И, погружаясь в какую-то словно бы наркотическую дремоту, которая добиралась до костей, но тревожила не больше, чем застарелая зубная боль, Уинч думал о толпившемся на палубе дурачье — таращатся, небось, на землю и, как последние идиоты, надеются, что она даст им прибежище.
Глава третья
Каждая без исключения переправляемая домой партия бывала возбуждена и вроде бы даже огорошена при виде родной земли. Транспорт, на котором находились Уинч и Стрейндж и все остальные, не многим отличался от других.
Мало кто среди них действительно верил, что она на самом деле существует, родная земля, и они когда-нибудь доберутся до нее. Однако в точно назначенное время на горизонте показалась суша. Как им и говорили, на востоке выплыл длинный голубой континент.
Одинокое суденышко с хвостом черного дыма было единственным живым предметом посреди пустынной беспредельности глухо вздрагивающего океана.
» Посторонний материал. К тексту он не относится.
(* ===== verification/DashboardPage.v ===== *)
(** * DashboardPage: the overview of a workspace

    [packages/db/src/repositories/dashboard.ts] computes the state of every machine and service
    once more than [machines.ts] and [services.ts] do.  The theorems say when the numbers and the
    previews of the overview are those of the pages it links to. *)

From Stdlib Require Import ZArith Lia Bool String List.
From stdpp Require Import base tactics list strings.
From S2P Require Import Prelude.
From S2P Require Import Js.
From S2P Require Import Sql.
From S2P Require Import CheckPersistence.
From S2P Require Import Authz.
From S2P Require Import AuditLog.
From S2P Require Import QueryBatches.
From S2P Require Import StatusTimeline.
From S2P Require PublicStatus.
From S2P Require Import MemberData.
From S2P Require Import MachinePages.
From S2P Require Import ServicePages.
From S2P Require Import WorkspacePages.
Open Scope string_scope.
Open Scope Z_scope.

(* @src packages/db/src/repositories/dashboard.ts DashboardService *)
Record DashboardService := DashService { ds_id : string; ds_name : string; ds_state : string; ds_lastCheckedAt : option Z; ds_timeline : list (Z * string) }.
Record dashboard_summary := DashSummary {
  du_machines : Z;
  du_online : Z;
  du_impaired : Z;
  du_offline : Z;
  du_rxBps : Z;
  du_txBps : Z;
  du_rxTotal : Z;
  du_txTotal : Z;
  du_services : Z;
  du_servicesDown : Z;
  du_activeIncidents : Z;
}.
(* @src packages/db/src/repositories/dashboard.ts DashboardSnapshot *)
Record DashboardSnapshot := Snapshot {
  dp_workspace : string * string * string * WorkspaceRole;
  dp_summary : dashboard_summary;
  dp_machines : list DashboardMachine;
  dp_services : list DashboardService;
}.
(* @src packages/db/src/repositories/dashboard.ts 133-133 DASHBOARD_MACHINE_PREVIEW *)
Definition DASHBOARD_MACHINE_PREVIEW : nat := 12.
(* @src packages/db/src/repositories/dashboard.ts 134-134 DASHBOARD_SERVICE_PREVIEW *)
Definition DASHBOARD_SERVICE_PREVIEW : nat := 10.
(** [{ ... }[state]]: [None] is [undefined]. *)
(* @src packages/db/src/repositories/dashboard.ts machineStatePriority *)
Definition machineStatePriority (state : string) : option Z :=
  obj_get state [("down", 0); ("degraded", 1); ("offline", 2); ("unknown", 3); ("maintenance", 4); ("healthy", 5)].
(* @src packages/db/src/repositories/dashboard.ts serviceStatePriority *)
Definition serviceStatePriority (state : string) : option Z := obj_get state [("down", 0); ("degraded", 1); ("unknown", 2); ("maintenance", 3); ("healthy", 4)].

Section Dashboard.
Context `{LO : Locale}.
(** [priority(left) - priority(right) || left.name.localeCompare(right.name)], at most zero *)
Definition preview_leb (l r : option Z) (lname rname : string) : bool :=
  match l, r with
  | Some a, Some b => if a =? b then locale_leb lname rname else a <? b
  | _, _ => locale_leb lname rname
  end.
Definition machine_preview_leb (l r : DashboardMachine) : bool :=
  preview_leb (machineStatePriority (dm_state l)) (machineStatePriority (dm_state r)) (dm_name l) (dm_name r).
Definition service_preview_leb (l r : DashboardService) : bool :=
  preview_leb (serviceStatePriority (ds_state l)) (serviceStatePriority (ds_state r)) (ds_name l) (ds_name r).

(* @src packages/db/src/repositories/dashboard.ts 211-237 loadDashboardSnapshot *)
Definition dashboard_machine (latestByMachine : Z -> option machine_latest_row) (now : Z) (row : machine_cols * option agent_cols) : DashboardMachine :=
  let machine := row.1 in
  let latest := latestByMachine (mc_pk machine) in
  let stale := match latest with Some l => mc_offline machine * 1000 <? now - lr_received l | None => false end in
  let state := match latest with None => "unknown" | Some l => if stale then "offline" else normalizeMachineState (lr_state l) end in
  DashMachine (mc_id machine) (mc_name machine) (parseLabels (mc_labels machine)) state
    (lr_observed <$> latest) (coalesce (lr_cpu <$> latest) 0) (coalesce (lr_memoryUsed <$> latest) 0) (coalesce (lr_memoryTotal <$> latest) 0)
    (coalesce (lr_storageUsed <$> latest) 0) (coalesce (lr_storageTotal <$> latest) 0) (coalesce (lr_rxBps <$> latest) 0) (coalesce (lr_txBps <$> latest) 0)
    (coalesce (lr_rxTotal <$> latest) 0) (coalesce (lr_txTotal <$> latest) 0) (latest ≫= lr_load) (latest ≫= lr_uptime)
    (gc_version <$> row.2) (gc_platform <$> row.2) (gc_arch <$> row.2) (mc_containers machine =? 1).
(** The services by name, up to five hundred. *)
(* @src packages/db/src/repositories/dashboard.ts 185-196 loadDashboardSnapshot *)
Definition dashboard_services (d : member_side) (w : MemberWorkspace) (userId : string) : list service_cols :=
  order_limit (fun x y => String.leb (vc_name x) (vc_name y)) 500 (List.filter (visible_service d w userId) (md_services d)).
(** Without [ORDER BY], the table's order. *)
(* @src packages/db/src/repositories/dashboard.ts 257-271 loadDashboardSnapshot *)
Definition dashboard_checks (d : member_side) (w : MemberWorkspace) (userId : string) : list check_cols :=
  take 1000 (c ← md_checks d; id ← visible_ids 500 d w userId;
    if String.eqb id (hc_service c) && String.eqb (hc_workspace c) (mw_id w) && (hc_enabled c =? 1) then [c] else []).
(** The last row of each key, as [new Map(rows)] keeps it. *)
(* @src packages/db/src/repositories/dashboard.ts 293-334 loadDashboardSnapshot *)
Definition dashboard_service (checks : list check_cols) (latestChecks : list check_latest_row) (latestServices : list service_latest_row) (now : Z) (service : service_cols)
  : DashboardService :=
  let serviceChecks := map hc_pk (List.filter (fun c => String.eqb (hc_service c) (vc_id service)) checks) in
  let current := omap (fun pk => PublicStatus.map_get cl_check pk latestChecks) serviceChecks in
  let critical pk := match PublicStatus.map_get hc_pk pk checks with Some c => hc_critical c =? 1 | None => false end in
  let fallbackState :=
    if existsb (fun l => bool_decide (cl_state l = CDown) && critical (cl_check l)) current then "down"
    else if existsb (fun l => bool_decide (cl_state l = CDown) || bool_decide (cl_state l = CDegraded)) current then "degraded"
    else if existsb (fun l => bool_decide (cl_state l = CHealthy)) current then "healthy" else "unknown" in
  DashService (vc_id service) (vc_name service)
    (if null_gt (vc_maintenance service) now then "maintenance"
     else match PublicStatus.map_get sl_service (vc_pk service) latestServices with Some l => sl_state l | None => fallbackState end)
    (PublicStatus.latest_time None (map cl_observed current)) [].
Definition is_state_in (states : list string) (m : DashboardMachine) : bool := str_in (dm_state m) states.
(* @src packages/db/src/repositories/dashboard.ts 239-250 loadDashboardSnapshot *)
Definition active_incidents (d : member_side) (w : MemberWorkspace) (userId : string) : list incident_cols :=
  order_limit (fun a b => ic_starts b <=? ic_starts a) 500
    (List.filter (fun i => String.eqb (ic_workspace i) (mw_id w) && alive (ic_deleted i) && negb (String.eqb (ic_state i) "resolved") &&
       sees_incident d w userId (ic_id i)) (md_incidents d)).
(* @src packages/db/src/repositories/dashboard.ts 349-381 loadDashboardSnapshot *)
Definition with_history (t : telemetry_pages) (workspacePk : Z) (allowedServices : list service_cols) (servicePreview : list DashboardService) (historyStart : Z)
  : list DashboardService :=
  let previewPks := map vc_pk (List.filter (fun s => bool_decide (vc_id s ∈ map ds_id servicePreview)) allowedServices) in
  let serviceBuckets := queryInBatches previewPks (fun batch =>
    order_by (fun a b => sb_start a <=? sb_start b)
      (List.filter (fun b => (sb_workspace b =? workspacePk) && (sb_type b =? 2) && (sb_seconds b =? 300) && bool_decide (sb_resource b ∈ batch) &&
         (historyStart <=? sb_start b) && (sb_start b <? historyStart + 30 * 300000)) (tp_buckets t))) in
  map (fun s =>
    DashService (ds_id s) (ds_name s) (ds_state s) (ds_lastCheckedAt s)
      (map (fun index =>
         let bucketStart := historyStart + Z.of_nat index * 300000 in
         (bucketStart,
          match vc_pk <$> PublicStatus.map_get vc_id (ds_id s) allowedServices with
          | Some pk => match PublicStatus.map_get (fun b => (sb_resource b, sb_start b)) (pk, bucketStart) serviceBuckets with
                       | Some b => state_name (sb_state b) | None => "unknown" end
          | None => "unknown"
          end)) (seq 0 30))) servicePreview.
(* @src packages/db/src/repositories/dashboard.ts 389-403 loadDashboardSnapshot *)
Definition summary_of (machines : list DashboardMachine) (services : list DashboardService) (activeIncidents : Z) : dashboard_summary :=
  DashSummary (Z.of_nat (length machines)) (count_if (is_state_in ["healthy"]) machines) (count_if (is_state_in ["degraded"; "down"]) machines)
    (count_if (is_state_in ["offline"]) machines) (sumZ (map dm_rxBps machines)) (sumZ (map dm_txBps machines)) (sumZ (map dm_rxTotal machines))
    (sumZ (map dm_txTotal machines)) (Z.of_nat (length services)) (count_if (fun s => String.eqb (ds_state s) "down") services) activeIncidents.
(* @src packages/db/src/repositories/dashboard.ts loadDashboardSnapshot *)
Definition loadDashboardSnapshot (d : member_side) (t : telemetry_pages) (workspaceSlug userId : string) (now : Z) : res DashboardSnapshot :=
  let* workspace := loadWorkspaceAccess "DashboardNotFoundError" d workspaceSlug userId in
  let allowedMachines := loadMachineRows d workspace userId in
  let allowedServices := dashboard_services d workspace userId in
  let latestMachines := queryInBatches (map (fun row => mc_pk row.1) allowedMachines) (fun batch => where_in lr_machine batch (tp_machines t)) in
  let machines := map (dashboard_machine (fun pk => PublicStatus.map_get lr_machine pk latestMachines) now) allowedMachines in
  let activeIncidents := active_incidents d workspace userId in
  let checks := dashboard_checks d workspace userId in
  let latestChecks := queryInBatches (map hc_pk checks) (fun batch => where_in cl_check batch (tp_checks t)) in
  let latestServices := latest_services t (mw_pk workspace) (map vc_pk allowedServices) in
  let services := map (dashboard_service checks latestChecks latestServices now) allowedServices in
  let machinePreview := take DASHBOARD_MACHINE_PREVIEW (order_by machine_preview_leb machines) in
  let servicePreview := take DASHBOARD_SERVICE_PREVIEW (order_by service_preview_leb services) in
  let historyStart := (now - 30 * 300000) / 300000 * 300000 in
  Ok (Snapshot (page_workspace workspace) (summary_of machines services (Z.of_nat (length activeIncidents))) machinePreview
    (with_history t (mw_pk workspace) allowedServices servicePreview historyStart)).

(** ** The overview and the pages it links to *)

Lemma dashboard_machine_same latest now row : dashboard_machine latest now row = toDashboardMachine row.1 row.2 (latest (mc_pk row.1)) now.
Proof. unfold dashboard_machine, toDashboardMachine, is_stale. by destruct (latest (mc_pk row.1)). Qed.
Definition machine_states : list string := ["healthy"; "degraded"; "down"; "offline"; "unknown"; "maintenance"].
Lemma machine_state_known m a latest now : dm_state (toDashboardMachine m a latest now) ∈ machine_states.
Proof.
  unfold toDashboardMachine. cbn [dm_state]. destruct latest as [l|]; [|apply str_in_elem; reflexivity]. destruct (is_stale _ _ _); [apply str_in_elem; reflexivity|].
  unfold normalizeMachineState. destruct (str_in (lr_state l) _) eqn:E; [|apply str_in_elem; reflexivity]. apply str_in_elem in E.
  unfold machine_states. rewrite !elem_of_cons in *. tauto.
Qed.
Lemma counts_partition ms : Forall (fun m => dm_state m ∈ machine_states) ms ->
  count_if (is_state_in ["healthy"]) ms + count_if (is_state_in ["degraded"; "down"]) ms + count_if (is_state_in ["offline"]) ms +
    count_if (is_state_in ["unknown"; "maintenance"]) ms = Z.of_nat (length ms).
Proof.
  induction 1 as [|m ms Hm _ IH]; [done|]. rewrite !count_if_cons. cbn [length]. rewrite Nat2Z.inj_succ.
  unfold is_state_in in *. cbv beta in *. unfold machine_states in Hm. rewrite !elem_of_cons in Hm.
  revert IH. repeat match goal with |- context [count_if ?f ms] => generalize (count_if f ms); intro end. intros IH.
  destruct Hm as [E|[E|[E|[E|[E|[E|E%elem_of_nil]]]]]]; [..|done]; rewrite E; cbn [str_in existsb String.eqb Ascii.eqb Bool.eqb orb]; lia.
Qed.
(** The machines of the overview, its counts and its totals are those of the machine page: every
    preview is an entry of the collection, and the summary is computed from all of them. *)
Theorem dashboard_machines_agree d t workspaceSlug userId now snapshot collection
  (Hd : loadDashboardSnapshot d t workspaceSlug userId now = Ok snapshot)
  (Hc : loadMachineCollection d t workspaceSlug userId now = Ok collection) :
  dp_workspace snapshot = mx_workspace collection /\
  dp_machines snapshot = take DASHBOARD_MACHINE_PREVIEW (order_by machine_preview_leb (mx_machines collection)) /\
  (exists services incidents, dp_summary snapshot = summary_of (mx_machines collection) services incidents) /\
  du_online (dp_summary snapshot) + du_impaired (dp_summary snapshot) + du_offline (dp_summary snapshot) +
    count_if (is_state_in ["unknown"; "maintenance"]) (mx_machines collection) = du_machines (dp_summary snapshot).
Proof.
  unfold loadDashboardSnapshot in Hd. unfold loadMachineCollection in Hc. apply rbind_ok in Hd as (w & Hw & [= <-]). apply rbind_ok in Hc as (w' & Hw' & [= <-]).
  assert (w' = w) as ->. { unfold loadWorkspaceAccess in *. destruct (member_workspaces _ _ _); [done|]. congruence. }
  cbn [dp_workspace dp_machines dp_summary mx_workspace mx_machines].
  set (rows := loadMachineRows d w userId).
  assert (E : map (dashboard_machine (fun pk => PublicStatus.map_get lr_machine pk (queryInBatches (map (fun row => mc_pk row.1) rows)
      (fun batch => where_in lr_machine batch (tp_machines t)))) now) rows =
    map (fun row => toDashboardMachine row.1 row.2 (PublicStatus.map_get lr_machine (mc_pk row.1) (loadLatestRows t (map (fun row => mc_pk row.1) rows))) now) rows).
  { apply map_ext. intros row. by rewrite dashboard_machine_same. }
  rewrite E. split; [done|]. split; [done|]. split; [by eexists _, _|]. cbn [summary_of du_machines du_online du_impaired du_offline].
  apply counts_partition, Forall_forall. intros m Hm. apply (list_elem_of_fmap _) in Hm as (row & -> & _). apply machine_state_known.
Qed.
End Dashboard.

#[local] Instance demo_locale : Locale := String.leb.
Example dashboard_machines_agree_witness : exists snapshot collection,
  loadDashboardSnapshot demo_granted demo_latest "team" "bob" 2 = Ok snapshot /\ loadMachineCollection demo_granted demo_latest "team" "bob" 2 = Ok collection /\
  map dm_state (dp_machines snapshot) = ["healthy"] /\
  dp_machines snapshot = take DASHBOARD_MACHINE_PREVIEW (order_by machine_preview_leb (mx_machines collection)).
Proof.
  eexists _, _. split; [reflexivity|]. split; [reflexivity|]. split; [reflexivity|].
  apply (dashboard_machines_agree demo_granted demo_latest "team" "bob" 2); reflexivity.
Defined.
Белый пароход с большими красными крестами на бортах медленно продвигался по водной глади, а внизу тяжело дышала и вздымалась глубина. Пароход шел вперед, и море играло на ветру, то и дело, показывая слепящему солнцу полоски белой пены.
Сначала на восточной стороне горизонта, как мираж, то появлялось, то пропадало продолговатое голубое, едва различимое на небе облачко. Дома. Это слово произносили тихо, но оно разнеслось по судну и точно иголками закололо по всему телу. Пароход дымил и двигался, и голубое облачко незаметно остановилось над поверхностью моря и больше не исчезало. Большинство раненых прослужили за границей не меньше как по году. И вот — дома. Они произносили это слово с беспокойством, затаенным и неизбывным страхом, даже с отчаянием, а не с облегчением, надеждой или любовью. Как там сейчас, дома? Как им будет там?
Так же обстояло со всеми остальными. На доске объявлений или в воинской газете можно прочесть, что они направляются домой. Но они давно не были дома и больше не верили ни объявлениям, ни сводкам. Объявления и сводки чаще всего предназначались для поддержания их боевого духа и укрепления патриотических чувств, в них было мало правды. Кому не известно, что с чувствами и взглядами у них все в порядке? Боже упаси, если у кого-нибудь окажутся неправильные взгляды. Однако, поди узнай, для чего эти объявления и сводки — поддерживать боевой дух или сообщать новости о продолговатом голубом облачке.
Облачко было видно не отовсюду. Его можно было разглядеть только с передней части верхней палубы. Единственное место на ней, куда их пускали, когда-то называлось прогулочной палубой, променадом; там и сгрудились, чтобы поглядеть на облачко, все, кто мог, хотел и сумел втиснуться на свободное местечко.
На них было жалко смотреть. В серых пижамах и темно — вишневых халатах, в парусиновых шлепанцах, которые то и дело спадали с ноги, они толкались у выходов на палубу и протискивались к борту или к тем, которых прижало к планширу. Трясущиеся, исхудалые, с дряблой пожелтевшей кожей и желтыми белками, с несвежими повязками и гипсовыми шинами, они карабкались по трапам наверх, кто пошатываясь, кто прихрамывая, кто поддерживая соседа. Это были самые счастливые среди тех, кто выбыл из строя, их сочли достаточно искалеченными, чтобы отправить домой.
Одни плакали, другие смеялись, некоторые били в ладоши или хлопали друг друга по плечу. И все тревожно переглядывались, всматривались в лица соседей. Им жутко повезло, и это беспокоило их. Глубокий, запрятанный в глазах страх выдавал, что они чувствовали: они не имеют права находиться здесь.